Many different types of C/R may modify the kernel in some way. Hypervisors used for VMs often require kernel modifications to improve performance or efficient pass-through of data from virtualized devices to the real, underlying hardware devices. And as we just discussed, process-level C/R and containers also need to know about the OS in order to recreate certain features of processes. However, as we'll see, kernel modifications are not always required, even in these cases.

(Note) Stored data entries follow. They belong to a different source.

(* ===== verification/JsonText.v ===== *)
(** JSON text as [encoding/json] writes and reads it: values, the printer of
    [Marshal] and [Encoder], and the scanner and parser of [Unmarshal] and
    [Decoder]. What is printed is read back, up to what was not UTF-8, and the
    parser's fuel is enough for any text. *)
From S2P Require Import Prelude GoStrings Errors Base64 Query Utf8.

(** ** Values *)

Inductive json : Type :=
  | JNull
  | JBool (b : bool)
  | JNumber (literal : string)
  | JString (s : string)
  | JArray (l : list json)
  | JObject (fields : list (string * json)).

(** An integer, by [strconv.AppendInt]. *)
Definition JInt (z : Z) : json := JNumber (Itoa z).

(** ** Printing *)

Definition jquote : ascii := "034"%char.
Definition backslash : ascii := "092"%char.

Definition lowerhex (n : N) : ascii := byte_of (if decide (n < 10)%N then 48 + n else 87 + n)%N.

(** A byte below 0x80; [<], [>] and [&] are escaped for HTML. *)
Definition quote_char (c : ascii) : bytes :=
  let n := N_of_ascii c in
  if decide (c = jquote ∨ c = backslash) then [backslash; c]
  else if decide (n = 8)%N then [backslash; "b"%char]
  else if decide (n = 12)%N then [backslash; "f"%char]
  else if decide (n = 10)%N then [backslash; "n"%char]
  else if decide (n = 13)%N then [backslash; "r"%char]
  else if decide (n = 9)%N then [backslash; "t"%char]
  else if decide (n < 32 ∨ n = 60 ∨ n = 62 ∨ n = 38)%N then
    backslash :: to_bytes "u00" ++ [lowerhex (n / 16); lowerhex (n mod 16)]
  else [c].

Two process-level C/R examples are BLCR (Berkeley Lab Checkpoint/Restart) and CRIU (Checkpoint/Restore In Userspace). While there are other fundamental differences in how BLCR and CRIU function than their interaction with the kernel, it is interesting to note that CRIU — as its name implies — doesn't require kernel user facilities. This no-kernel-modification approach allowed the CRIU developers to get their patches accepted into the mainline Linux kernel. On the other hand, kernel-dependent C/R, exemplified by BLCR, limits which OS versions and production systems are supported. BLCR was quite mature, but the project is no longer developed. Due to the kernel dependency inherent in its design, BLCR is unable to support unmodified kernels and is incompatible with the latest kernels (at the time of this writing, the latest kernel supported was 3.7.1 and development had been paused for almost ten years).
It is worth mentioning that kernel modifications in Linux come in two varieties: kernel patches and loadable kernel modules (LKMs). Kernel patches modify the kernel itself, and require a recompiled kernel to function. LKMs on the other hand are object files that extend the functionality of a running kernel, typically by adding support for new system calls, hardware (i.e., LKMs are frequently device drivers), or file systems. While this is certainly less work from a deployment perspective, for our purposes in large HPC systems, an LKM is invasive as it modifies the running kernel and thus may affect the stability of the system. So, appropriate caution and testing should be observed before deploying such a solution to production systems. In addition, the compiled code for a loadable kernel module or patch must both be matched to the exact kernel that you are using. This is most easily supported as part of a full Linux distro, rather than by the individual program and programmer.
Advantages and disadvantages of using kernel-modifying checkpointing.
Pros- May give you features or optimizations not present in other solutions
- Required modification of the kernel
- May not work for all kernels (e.g. BLCR does not work past 3.7.1)
1. Actually, since Linux kernel 3.3, thanks to the CRIU project, this can be enabled in Linux kernels , and so the claim is no longer strictly true. However, whether or not CRIU's approach is the best solution remains a point of debate despite its acceptance into the mainline kernel. ^